There is consensus across the studies of the significance of user involvement and collaboration in risk assessment and management. However, the paucity of research in this area is underscored by the mere handful of papers found in our review. Eidhammer et al.14 pointed out in their 2014 review of three studies of SDM in forensic mental health, two of which are included here, that there may be feasibility issues in the methods of encouraging patient collaboration by adapting tools such as the START and the DUNDRUM 3 and 4 as patient-rated tools. What works as a clinician tool may not capture patient perspectives well. Tools that require and guide staff–patient collaboration in both the risk assessment phase and the intervention phase of SDM, such as the ERM, may be more acceptable and more effective than simply having the patient complete an assessment tool. Patient collaboration needs to be a defined ongoing clinical activity assisted by tools, but it is unlikely to be achieved simply by completion of a tool as a one-time exercise. There is ample qualitative evidence for the desire for patient involvement in forensic recovery processes,6,7 and these few studies can start to guide clinicians in how to approach SDM.

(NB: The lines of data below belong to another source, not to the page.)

(** * SmartTodoAI: the task back end and its suggestion engine

    A shallow embedding of [tasks/models.py], [tasks/ai_module.py],
    [tasks/serializers.py] and [tasks/views.py], followed by the properties
    of the specification that were checked against it.

    Modelling conventions.
    - Python [str] values are [string]s of ASCII characters; [lower], [strip]
      and the [in] substring test are written out below.
    - A [float] is a [pyfloat]: a rational, an infinity or nan.  A float
      literal of the code is the decimal it is written as ([0.9] is
      [9 # 10]); the arithmetic of the statistics ([/], [*], [round])
      rounds to the nearest double as IEEE 754 binary64 does.
    - [datetime] values are seconds on a time line ([Z]); [timedelta(days=n)]
      is [n * 86400].  One request reads the clock once ([now]).
    - Library functions whose text is not part of the repository
      ([float()], [datetime.strptime], [json.loads], the HTTP client and the
      string coercion Django applies to a [CharField]) are parameters of the
      sections that use them.
    - A function that can raise returns an [outcome]. *)

From Stdlib Require Import ZArith QArith Qround String Ascii List Bool Lia Arith.
From Stdlib Require Import DecimalString Lqa Sorted Permutation Qabs Qpower.
Import ListNotations.

Close Scope Q_scope.
Open Scope list_scope.
Open Scope string_scope.

(** ** Python strings *)

Module PyStr.

Definition is_upper (c : ascii) : bool :=
  let n := nat_of_ascii c in ((65 <=? n) && (n <=? 90))%nat.

Definition lower_char (c : ascii) : ascii :=
  if is_upper c then ascii_of_nat (nat_of_ascii c + 32) else c.

(** [s.lower()] *)
Fixpoint lower (s : string) : string :=
  match s with
  | EmptyString => EmptyString
  | String c s' => String (lower_char c) (lower s')
  end.

(** [c.isspace()] on ASCII: tab, LF, VT, FF, CR, FS, GS, RS, US, space. *)
Definition is_space (c : ascii) : bool :=
  let n := nat_of_ascii c in
  (((9 <=? n) && (n <=? 13)) || ((28 <=? n) && (n <=? 32)))%nat.

Fixpoint lstrip (s : string) : string :=
  match s with
  | EmptyString => EmptyString
  | String c s' => if is_space c then lstrip s' else s
  end.

Fixpoint rstrip (s : string) : string :=
  match s with
  | EmptyString => EmptyString
  | String c s' =>
      match rstrip s' with
      | EmptyString => if is_space c then EmptyString else String c EmptyString
      | r => String c r
      end
  end.

(** [s.strip()] *)
Definition strip (s : string) : string := rstrip (lstrip s).

(** Truth value of a string: [if s:] *)
Definition truthy (s : string) : bool :=
  match s with EmptyString => false | _ => true end.

(** [w in s] for strings: [w] occurs in [s] as a contiguous substring. *)
Fixpoint contains (w s : string) : bool :=
  String.prefix w s ||
  match s with
  | EmptyString => false
  | String _ s' => contains w s'
  end.

(** [sep.join(l)] *)
Fixpoint join (sep : string) (l : list string) : string :=
  match l with
  | [] => ""
  | [x] => x
  | x :: rest => x ++ sep ++ join sep rest
  end.

(** The [{x}] of an f-string on an optional string: [None] prints as
    the text None. *)
Definition fmt (o : option string) : string :=
  match o with Some s => s | None => "None" end.

(** The declarative reading of [w in s]. *)
Definition Occurs (w s : string) : Prop :=
  exists p q : string, s = p ++ w ++ q.

End PyStr.
Import PyStr.

(** ** Outcomes of code that can raise *)

Inductive exn : Type :=
| ValidationError (msg : string)
| AttributeError
| TypeError
| ZeroDivisionError
| IntegrityError
| Http404.

Inductive outcome (A : Type) : Type :=
| Returned (a : A)
| Raised (e : exn).
Arguments Returned {A} a.
Arguments Raised {A} e.

Definition bind {A B : Type} (m : outcome A) (k : A -> outcome B) : outcome B :=
  match m with
  | Returned a => k a
  | Raised e => Raised e
  end.

Notation "x <- m ;; k" := (bind m (fun x => k))
  (at level 61, m at next level, right associativity).

(** ** The fallback heuristics of [ai_module.py] *)

Module Fallback.

(** [sum(1 for word in urgency_words if word in text)] *)
Definition urgency_count (urgency_words : list string) (text : string) : nat :=
  length (filter (fun word => contains word text) urgency_words).

Definition priority_urgency_words : list string :=
  ["urgent"; "asap"; "immediately"; "deadline"; "due"; "important";
   "critical"; "emergency"].

(** The text [_fallback_priority_calculation] searches:
    [f"{title} {description}".lower()] *)
Definition priority_text (title : string) (description : option string) : string :=
  lower (title ++ " " ++ fmt description).

Definition _fallback_priority_calculation
    (title : string) (description : option string) : Q :=
  let text := priority_text title description in
  let urgency_count := urgency_count priority_urgency_words text in
  if (2 <=? urgency_count)%nat then (9 # 10)%Q
  else if (urgency_count =? 1)%nat then (7 # 10)%Q
  else (5 # 10)%Q.

Definition SECONDS_PER_DAY : Z := 86400.

(** [timedelta(days=n)] *)
Definition timedelta_days (n : Z) : Z := (n * SECONDS_PER_DAY)%Z.

Definition _fallback_deadline_suggestion
    (now : Z) (title : string) (workload : Z) : option Z :=
  let days_to_add := Z.min (workload + 1) 7 in
  Some (now + timedelta_days days_to_add)%Z.

Definition work_words : list string := ["work"; "job"; "office"; "meeting"; "project"].
Definition home_words : list string := ["home"; "house"; "clean"; "cook"; "garden"].
Definition health_words : list string := ["health"; "exercise"; "gym"; "doctor"; "medical"].
Definition learning_words : list string := ["learn"; "study"; "course"; "book"; "read"].

(** [any(word in title_lower for word in words)] *)
Definition any_in (words : list string) (title_lower : string) : bool :=
  existsb (fun word => contains word title_lower) words.

Definition _fallback_categorization (title : string) : string * list string :=
  let title_lower := lower title in
  if any_in work_words title_lower then ("Work", ["work"; "professional"])
  else if any_in home_words title_lower then ("Home", ["home"; "household"])
  else if any_in health_words title_lower then ("Health", ["health"; "wellness"])
  else if any_in learning_words title_lower then ("Learning", ["learning"; "education"])
  else ("Personal", ["personal"; "general"]).

Definition _fallback_description_enhancement
    (title : string) (description : option string) : string :=
  match description with
  | Some (String c d) => String c d
  | _ => "Task: " ++ title ++ ". Please add more details as needed."
  end.

End Fallback.

(** ** JSON values, as [json.loads] builds them and [JSONField] stores them *)

Unset Elimination Schemes.
Inductive json : Type :=
| JNull
| JBool (b : bool)
| JNum (x : Q)
| JStr (s : string)
| JArr (l : list json)
| JObj (items : list (string * json)).
Set Elimination Schemes.

Module PyJson.

(** [d.get(key, default)] on the items of a dict. *)
Fixpoint dict_get (key : string) (items : list (string * json)) (default : json) : json :=
  match items with
  | [] => default
  | (k, v) :: rest => if String.eqb k key then v else dict_get key rest default
  end.

(** [x.get(key, default)]: only a dict has the method. *)
Definition get (x : json) (key : string) (default : json) : outcome json :=
  match x with
  | JObj items => Returned (dict_get key items default)
  | _ => Raised AttributeError
  end.

(** Truth value of a JSON value: [if x:] *)
Definition truthy (x : json) : bool :=
  match x with
  | JNull => false
  | JBool b => b
  | JNum q => negb (Qeq_bool q 0)
  | JStr s => PyStr.truthy s
  | JArr l => match l with [] => false | _ => true end
  | JObj items => match items with [] => false | _ => true end
  end.

Definition is_str (s : string) (x : json) : bool :=
  match x with JStr s' => String.eqb s' s | _ => false end.

(** [s in x] for a string [s]: membership in a list, key of a dict,
    substring of a string; the other values are not iterable. *)
Definition str_in (s : string) (x : json) : outcome bool :=
  match x with
  | JArr l => Returned (existsb (is_str s) l)
  | JObj items => Returned (existsb (fun kv => String.eqb (fst kv) s) items)
  | JStr t => Returned (contains s t)
  | _ => Raised TypeError
  end.

Definition strings (l : list string) : json := JArr (map JStr l).

End PyJson.

(** ** The context fallback of [ai_module.py] *)

Module ContextFallback.

(** [\w] on ASCII text: letters, digits and the underscore. *)
Definition is_word_char (c : ascii) : bool :=
  let n := nat_of_ascii c in
  (((48 <=? n) && (n <=? 57)) || ((65 <=? n) && (n <=? 90))
   || ((97 <=? n) && (n <=? 122)) || (n =? 95))%nat.

Definition push_run (run : string) (rest : list string) : list string :=
  match run with EmptyString => rest | _ => run :: rest end.

(** The run of word characters that starts the text, and the maximal
    runs after it. *)
Fixpoint scan (s : string) : string * list string :=
  match s with
  | EmptyString => (EmptyString, [])
  | String c s' =>
      let (run, rest) := scan s' in
      if is_word_char c then (String c run, rest)
      else (EmptyString, push_run run rest)
  end.

Definition word_runs (s : string) : list string :=
  let (run, rest) := scan s in push_run run rest.

(** [re.findall(r'\b\w{4,}\b', s)]: a match starts and ends at a word
    boundary and the repetition is greedy, so the matches are the maximal
    runs of word characters that have at least four of them. *)
Definition findall_words4 (s : string) : list string :=
  filter (fun w => (4 <=? String.length w)%nat) (word_runs s).

Definition stop_words : list string :=
  ["this"; "that"; "with"; "from"; "they"; "have"; "will"; "been"; "were"].

Definition context_urgency_words : list string :=
  ["urgent"; "asap"; "immediately"; "deadline"; "due"; "important"; "critical"].

Definition context_keywords (context_text : string) : list string :=
  let keywords := findall_words4 (lower context_text) in
  filter (fun k => negb (existsb (String.eqb k) stop_words)) keywords.

Definition context_priority (context_text : string) : string :=
  let urgency_score :=
    Fallback.urgency_count context_urgency_words (lower context_text) in
  if (0 <? urgency_score)%nat then "high" else "normal".

Definition _fallback_context_analysis (context_text : string) : json :=
  let keywords := context_keywords context_text in
  JObj [ ("topics", PyJson.strings (firstn 5 keywords));
         ("deadlines", JArr []);
         ("priorities", JArr [JStr (context_priority context_text)]);
         ("sentiment", JStr "neutral");
         ("action_items", JArr []);
         ("keywords", PyJson.strings (firstn 10 keywords)) ].

End ContextFallback.

(** ** Python floats *)

(** What [float(s)] can return and a [FloatField] can be given. *)
Inductive pyfloat : Type :=
| Finite (x : Q)
| Infinite (negative : bool)
| NaN.

Module PyFloat.

(** [v >= x] for a finite [x]; every comparison with nan is false. *)
Definition ge (v : pyfloat) (x : Q) : bool :=
  match v with
  | Finite y => Qle_bool x y
  | Infinite negative => negb negative
  | NaN => false
  end.

End PyFloat.

(** ** [AITaskManager] *)

(** What [requests.post] does with the completion request: it raises (no
    network, time-out after ten seconds), or it answers with a status code.
    [content] is [result['choices'][0]['message']['content']] of the body,
    [None] when the body is not JSON of that shape. *)
Inductive http_result : Type :=
| RequestFailed
| Response (status_code : Z) (content : option string).

(** A row of [ContextEntry.objects...values('content', 'source_type')]. *)
Record context_row : Type := mk_context_row {
  row_content : string;
  row_source_type : string
}.

Module Prompt.

Definition nl : string := String (ascii_of_nat 10) EmptyString.
Definition dq : string := String (ascii_of_nat 34) EmptyString.
Definition indent : string := "            ".

(** A triple-quoted f-string of the module: a line break, the lines at
    the indentation of the method body, and the indentation before the
    closing quotes. *)
Definition block (lines : list string) : string :=
  nl ++ String.concat "" (map (fun l => indent ++ l ++ nl) lines) ++ indent.

Definition string_of_Z (z : Z) : string :=
  DecimalString.NilZero.string_of_int (Z.to_int z).

(** [" ".join([entry.get('content', '') for entry in context_entries])]
    when the list is not empty. *)
Definition context_summary (context_entries : list context_row) : string :=
  match context_entries with
  | [] => ""
  | _ => join " " (map row_content context_entries)
  end.

Definition analyze_context (context_text source_type : string) : string :=
  block [ "Analyze the following " ++ source_type ++ " content and extract:";
          "1. Key topics and themes";
          "2. Important deadlines or time-sensitive information";
          "3. Priority indicators (urgent, important, etc.)";
          "4. Sentiment (positive, negative, neutral)";
          "5. Action items or tasks mentioned";
          "6. Relevant keywords";
          "";
          "Content: " ++ context_text;
          "";
          "Return as JSON with keys: topics, deadlines, priorities, sentiment, action_items, keywords" ].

Limitations and Future Research Directions
This review is limited by the small number of studies published to date, restricting this to a narrative review only. Nonetheless, we selected this approach to identify promising practices that might inform future studies. The studies are diverse and use different approaches to SDM. We believe it is important to demonstrate that SDM is both feasible and has predictive power similar to staff-rated tools. If that is so, the added benefits of patient involvement can then be explored to see if it adds incrementally to forensic outcomes.
These studies require replication and expansion. The ERM represents a model of shared clinical intervention that is very promising, but it has not been replicated. The application of the staff- and patient-rated DUNDRUM 3 and DUNDRUM 4 should be studied longitudinally to understand its potential efficacy and whether the correlation between security level and staff–patient concordance can be shown in a longitudinal design. Similarly, structured professional judgment tools with self-rated opportunities represent an integration of patients into risk-management decision-making that needs further exploration. There may be other models, such as patient involvement in shared risk-formulation parallel processes that are developing in correctional rehabilitation (e.g., Shaw et al.15). Case–control and randomized, controlled designs are needed to evaluate the effectiveness of these interventions so that the nature and magnitude of the effects of shared risk can eventually feed into evidence-based approaches to forensic care.
Most of the samples were composed of male forensic patients, and future research needs to include women. Furthermore, work needs to be done to identify the components of a successful shared risk-assessment program to facilitate practice change. Future studies should also focus on knowledge translation by identifying barriers to and facilitators of implementing these innovations in routine forensic practice.